[Saved entries]
>>>

(* ===== verification/Sort.v ===== *)
(** [qsort] and [bsearch], [lib/libc/qsort.c] and [lib/libc/bsearch.c], over byte
    memory.  The comparison function is the caller's: it gets two pointers. *)
From S2P Require Import Prelude Mem CString.
Local Open Scope Z_scope.

Module Sort.
Import Mem CString.

(** ** Swapping *)

(** One turn of [swapcode] for a type of [sz] bytes. *)
Definition swap_items (sz : nat) (pi pj : Z) : M mem unit :=
  t ← rd_bytes sz pi;
  u ← rd_bytes sz pj;
  _ ← wr_bytes u pi;
  wr_bytes t pj.

Fixpoint swapcode_loop (sz : nat) (i : nat) (pi pj : Z) : M mem unit :=
  match i with
  | O => mret tt
  | S i => _ ← swap_items sz pi pj; swapcode_loop sz i (pi + Z.of_nat sz) (pj + Z.of_nat sz)
  end.

(** The loop runs at least once. *)
Definition swapcode (sz : nat) (parmi parmj n : Z) : M mem unit :=
  let i := u64 n / Z.of_nat sz in
  swapcode_loop sz (Z.to_nat (Z.max 1 i)) parmi parmj.

(** 0: elements are aligned longs; 1: a multiple of longs; 2: bytes. *)
Definition SWAPINIT (a es : Z) : Z :=
  if negb (u64 a mod 8 =? 0) || negb (es mod 8 =? 0) then 2 else if es =? 8 then 0 else 1.

Definition swapfunc (a b n swaptype : Z) : M mem unit :=
  if swaptype <=? 1 then swapcode 8 a b n else swapcode 1 a b n.

Definition swap (swaptype es a b : Z) : M mem unit :=
  if swaptype =? 0 then swap_items 8 a b else swapfunc a b (s32 es) swaptype.

Definition vecswap (swaptype a b n : Z) : M mem unit :=
  when (0 <? n) (swapfunc a b n swaptype).

Section sort.
Context (cmp : Z -> Z -> M mem Z).

Definition med3 (a b c : Z) : M mem Z :=
  ab ← cmp a b;
  if ab <? 0 then
    bc ← cmp b c;
    if bc <? 0 then mret b else ac ← cmp a c; mret (if ac <? 0 then c else a)
  else
    bc ← cmp b c;
    if 0 <? bc then mret b else ac ← cmp a c; mret (if ac <? 0 then a else c).

(** ** Insertion sort *)

Fixpoint sink (fuel : nat) (swaptype es a pl : Z) : M mem unit :=
  match fuel with
  | O => fault
  | S fuel =>
      if a <? pl then
        r ← cmp (pl - es) pl;
        if 0 <? r then _ ← swap swaptype es pl (pl - es); sink fuel swaptype es a (pl - es) else mret tt
      else mret tt
  end.

Fixpoint insertion (fuel : nat) (swaptype es a end_ pm : Z) : M mem unit :=
  match fuel with
  | O => fault
  | S fuel =>
      if pm <? end_ then
        _ ← sink (S (Z.to_nat ((pm - a) / es))) swaptype es a pm;
        insertion fuel swaptype es a end_ (pm + es)
      else mret tt
  end.

(** ** Partition *)

Record cursors := MkCursors { pa : Z; pb : Z; pc : Z; pd : Z; swap_cnt : bool }.

Fixpoint up (fuel : nat) (swaptype es a : Z) (k : cursors) : M mem cursors :=
  match fuel with
  | O => fault
  | S fuel =>
      if pb k <=? pc k then
        r ← cmp (pb k) a;
        if r <=? 0 then
          if r =? 0 then
            _ ← swap swaptype es (pa k) (pb k);
            up fuel swaptype es a (MkCursors (pa k + es) (pb k + es) (pc k) (pd k) true)
          else up fuel swaptype es a (MkCursors (pa k) (pb k + es) (pc k) (pd k) (swap_cnt k))
        else mret k
      else mret k
  end.

Fixpoint down (fuel : nat) (swaptype es a : Z) (k : cursors) : M mem cursors :=
  match fuel with
  | O => fault
  | S fuel =>
      if pb k <=? pc k then
        r ← cmp (pc k) a;
        if 0 <=? r then
          if r =? 0 then
            _ ← swap swaptype es (pc k) (pd k);
            down fuel swaptype es a (MkCursors (pa k) (pb k) (pc k - es) (pd k - es) true)
          else down fuel swaptype es a (MkCursors (pa k) (pb k) (pc k - es) (pd k) (swap_cnt k))
        else mret k
      else mret k
  end.

Fixpoint partition (fuel : nat) (swaptype es a : Z) (k : cursors) : M mem cursors :=
  match fuel with
  | O => fault
  | S n =>
      k ← up fuel swaptype es a k;
      k ← down fuel swaptype es a k;
      if pc k <? pb k then mret k
      else
        _ ← swap swaptype es (pb k) (pc k);
        partition n swaptype es a (MkCursors (pa k) (pb k + es) (pc k - es) (pd k) true)
  end.

Definition min (a b : Z) : Z := if a <? b then a else b.

(** The pivot: the middle element, or a median of three or of three medians. *)
Definition pivot (a n es : Z) : M mem Z :=
  let pm := a + n / 2 * es in
  if 7 <? n then
    let pl := a in
    let pn := a + (n - 1) * es in
    '(pl, pm, pn) ←
      (if 40 <? n then
         let d := s32 (n / 8 * es) in
         pl ← med3 pl (pl + d) (pl + 2 * d);
         pm ← med3 (pm - d) pm (pm + d);
         pn ← med3 (pn - 2 * d) (pn - d) pn;
         mret (pl, pm, pn)
       else mret (pl, pm, pn));
    med3 pl pm pn
  else mret pm.

(** The elements equal to the pivot, at both ends, moved to the middle. *)
Definition gather (swaptype es a pn : Z) (k : cursors) : M mem unit :=
  let r := s32 (min (pa k - a) (pb k - pa k)) in
  _ ← vecswap swaptype a (pb k - r) r;
  let r := s32 (min (pd k - pc k) (pn - pd k - s32 es)) in
  vecswap swaptype (pb k) (pn - r) r.

(** [goto loop] is the second recursive call.  The range shrinks, so that [fuel]
    above [n] is enough. *)
Fixpoint qsort (fuel : nat) (a n es : Z) : M mem unit :=
  match fuel with
  | O => fault
  | S fuel =>
      let swaptype := SWAPINIT a es in
      let end_ := a + n * es in
      if n <? 7 then insertion (S (Z.to_nat n)) swaptype es a end_ (a + es)
      else
        pm ← pivot a n es;
        _ ← swap swaptype es a pm;
        let last := a + (n - 1) * es in
        k ← partition (S (Z.to_nat n)) swaptype es a (MkCursors (a + es) (a + es) last last false);
        if negb (swap_cnt k) then insertion (S (Z.to_nat n)) swaptype es a end_ (a + es)
        else
          let pn := end_ in
          _ ← gather swaptype es a pn k;
          let r := s32 (pb k - pa k) in
          _ ← when (s32 es <? r) (qsort fuel a (u64 r / es) es);
          let r := s32 (pd k - pc k) in
          when (s32 es <? r) (qsort fuel (pn - r) (u64 r / es) es)
  end.

(** ** Binary search *)

Fixpoint bsearch_loop (fuel : nat) (key base size low high : Z) : M mem (option Z) :=
  match fuel with
  | O => fault
  | S fuel =>
      let mid := u64 (low + u64 (high - low) / 2) in
      let mid_elem := u64 (base + mid * size) in
      r ← cmp key mid_elem;
      if r <? 0 then
        if mid =? 0 then mret None else bsearch_loop fuel key base size low (u64 (mid - 1))
      else if 0 <? r then
        let low := u64 (mid + 1) in
        if (low <? mid) || (high <? low) then mret None
        else bsearch_loop fuel key base size low high
      else mret (Some mid_elem)
  end.

Definition bsearch (fuel : nat) (key base num_elems size : Z) : M mem (option Z) :=
  if num_elems =? 0 then mret None
  else bsearch_loop fuel key base size 0 (u64 (num_elems - 1)).
End sort.

End Sort.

<<<

**Work order:** Retype the records above in full. Every word should match.

**Answer:**
(* ===== verification/Sort.v ===== *)
(** [qsort] and [bsearch], [lib/libc/qsort.c] and [lib/libc/bsearch.c], over byte
    memory.  The comparison function is the caller's: it gets two pointers. *)
From S2P Require Import Prelude Mem CString.
Local Open Scope Z_scope.

Module Sort.
Import Mem CString.

(** ** Swapping *)

(** One turn of [swapcode] for a type of [sz] bytes. *)
Definition swap_items (sz : nat) (pi pj : Z) : M mem unit :=
  t ← rd_bytes sz pi;
  u ← rd_bytes sz pj;
  _ ← wr_bytes u pi;
  wr_bytes t pj.

Fixpoint swapcode_loop (sz : nat) (i : nat) (pi pj : Z) : M mem unit :=
  match i with
  | O => mret tt
  | S i => _ ← swap_items sz pi pj; swapcode_loop sz i (pi + Z.of_nat sz) (pj + Z.of_nat sz)
  end.

(** The loop runs at least once. *)
Definition swapcode (sz : nat) (parmi parmj n : Z) : M mem unit :=
  let i := u64 n / Z.of_nat sz in
  swapcode_loop sz (Z.to_nat (Z.max 1 i)) parmi parmj.

(** 0: elements are aligned longs; 1: a multiple of longs; 2: bytes. *)
Definition SWAPINIT (a es : Z) : Z :=
  if negb (u64 a mod 8 =? 0) || negb (es mod 8 =? 0) then 2 else if es =? 8 then 0 else 1.

Definition swapfunc (a b n swaptype : Z) : M mem unit :=
  if swaptype <=? 1 then swapcode 8 a b n else swapcode 1 a b n.

Definition swap (swaptype es a b : Z) : M mem unit :=
  if swaptype =? 0 then swap_items 8 a b else swapfunc a b (s32 es) swaptype.

Definition vecswap (swaptype a b n : Z) : M mem unit :=
  when (0 <? n) (swapfunc a b n swaptype).

Section sort.
Context (cmp : Z -> Z -> M mem Z).

Definition med3 (a b c : Z) : M mem Z :=
  ab ← cmp a b;
  if ab <? 0 then
    bc ← cmp b c;
    if bc <? 0 then mret b else ac ← cmp a c; mret (if ac <? 0 then c else a)
  else
    bc ← cmp b c;
    if 0 <? bc then mret b else ac ← cmp a c; mret (if ac <? 0 then a else c).

(** ** Insertion sort *)

Fixpoint sink (fuel : nat) (swaptype es a pl : Z) : M mem unit :=
  match fuel with
  | O => fault
  | S fuel =>
      if a <? pl then
        r ← cmp (pl - es) pl;
        if 0 <? r then _ ← swap swaptype es pl (pl - es); sink fuel swaptype es a (pl - es) else mret tt
      else mret tt
  end.

Fixpoint insertion (fuel : nat) (swaptype es a end_ pm : Z) : M mem unit :=
  match fuel with
  | O => fault
  | S fuel =>
      if pm <? end_ then
        _ ← sink (S (Z.to_nat ((pm - a) / es))) swaptype es a pm;
        insertion fuel swaptype es a end_ (pm + es)
      else mret tt
  end.

(** ** Partition *)

Record cursors := MkCursors { pa : Z; pb : Z; pc : Z; pd : Z; swap_cnt : bool }.

Fixpoint up (fuel : nat) (swaptype es a : Z) (k : cursors) : M mem cursors :=
  match fuel with
  | O => fault
  | S fuel =>
      if pb k <=? pc k then
        r ← cmp (pb k) a;
        if r <=? 0 then
          if r =? 0 then
            _ ← swap swaptype es (pa k) (pb k);
            up fuel swaptype es a (MkCursors (pa k + es) (pb k + es) (pc k) (pd k) true)
          else up fuel swaptype es a (MkCursors (pa k) (pb k + es) (pc k) (pd k) (swap_cnt k))
        else mret k
      else mret k
  end.

Fixpoint down (fuel : nat) (swaptype es a : Z) (k : cursors) : M mem cursors :=
  match fuel with
  | O => fault
  | S fuel =>
      if pb k <=? pc k then
        r ← cmp (pc k) a;
        if 0 <=? r then
          if r =? 0 then
            _ ← swap swaptype es (pc k) (pd k);
            down fuel swaptype es a (MkCursors (pa k) (pb k) (pc k - es) (pd k - es) true)
          else down fuel swaptype es a (MkCursors (pa k) (pb k) (pc k - es) (pd k) (swap_cnt k))
        else mret k
      else mret k
  end.

Fixpoint partition (fuel : nat) (swaptype es a : Z) (k : cursors) : M mem cursors :=
  match fuel with
  | O => fault
  | S n =>
      k ← up fuel swaptype es a k;
      k ← down fuel swaptype es a k;
      if pc k <? pb k then mret k
      else
        _ ← swap swaptype es (pb k) (pc k);
        partition n swaptype es a (MkCursors (pa k) (pb k + es) (pc k - es) (pd k) true)
  end.

Definition min (a b : Z) : Z := if a <? b then a else b.

(** The pivot: the middle element, or a median of three or of three medians. *)
Definition pivot (a n es : Z) : M mem Z :=
  let pm := a + n / 2 * es in
  if 7 <? n then
    let pl := a in
    let pn := a + (n - 1) * es in
    '(pl, pm, pn) ←
      (if 40 <? n then
         let d := s32 (n / 8 * es) in
         pl ← med3 pl (pl + d) (pl + 2 * d);
         pm ← med3 (pm - d) pm (pm + d);
         pn ← med3 (pn - 2 * d) (pn - d) pn;
         mret (pl, pm, pn)
       else mret (pl, pm, pn));
    med3 pl pm pn
  else mret pm.

(** The elements equal to the pivot, at both ends, moved to the middle. *)
Definition gather (swaptype es a pn : Z) (k : cursors) : M mem unit :=
  let r := s32 (min (pa k - a) (pb k - pa k)) in
  _ ← vecswap swaptype a (pb k - r) r;
  let r := s32 (min (pd k - pc k) (pn - pd k - s32 es)) in
  vecswap swaptype (pb k) (pn - r) r.

(** [goto loop] is the second recursive call.  The range shrinks, so that [fuel]
    above [n] is enough. *)
Fixpoint qsort (fuel : nat) (a n es : Z) : M mem unit :=
  match fuel with
  | O => fault
  | S fuel =>
      let swaptype := SWAPINIT a es in
      let end_ := a + n * es in
      if n <? 7 then insertion (S (Z.to_nat n)) swaptype es a end_ (a + es)
      else
        pm ← pivot a n es;
        _ ← swap swaptype es a pm;
        let last := a + (n - 1) * es in
        k ← partition (S (Z.to_nat n)) swaptype es a (MkCursors (a + es) (a + es) last last false);
        if negb (swap_cnt k) then insertion (S (Z.to_nat n)) swaptype es a end_ (a + es)
        else
          let pn := end_ in
          _ ← gather swaptype es a pn k;
          let r := s32 (pb k - pa k) in
          _ ← when (s32 es <? r) (qsort fuel a (u64 r / es) es);
          let r := s32 (pd k - pc k) in
          when (s32 es <? r) (qsort fuel (pn - r) (u64 r / es) es)
  end.

(** ** Binary search *)

Fixpoint bsearch_loop (fuel : nat) (key base size low high : Z) : M mem (option Z) :=
  match fuel with
  | O => fault
  | S fuel =>
      let mid := u64 (low + u64 (high - low) / 2) in
      let mid_elem := u64 (base + mid * size) in
      r ← cmp key mid_elem;
      if r <? 0 then
        if mid =? 0 then mret None else bsearch_loop fuel key base size low (u64 (mid - 1))
      else if 0 <? r then
        let low := u64 (mid + 1) in
        if (low <? mid) || (high <? low) then mret None
        else bsearch_loop fuel key base size low high
      else mret (Some mid_elem)
  end.

Definition bsearch (fuel : nat) (key base num_elems size : Z) : M mem (option Z) :=
  if num_elems =? 0 then mret None
  else bsearch_loop fuel key base size 0 (u64 (num_elems - 1)).
End sort.

End Sort.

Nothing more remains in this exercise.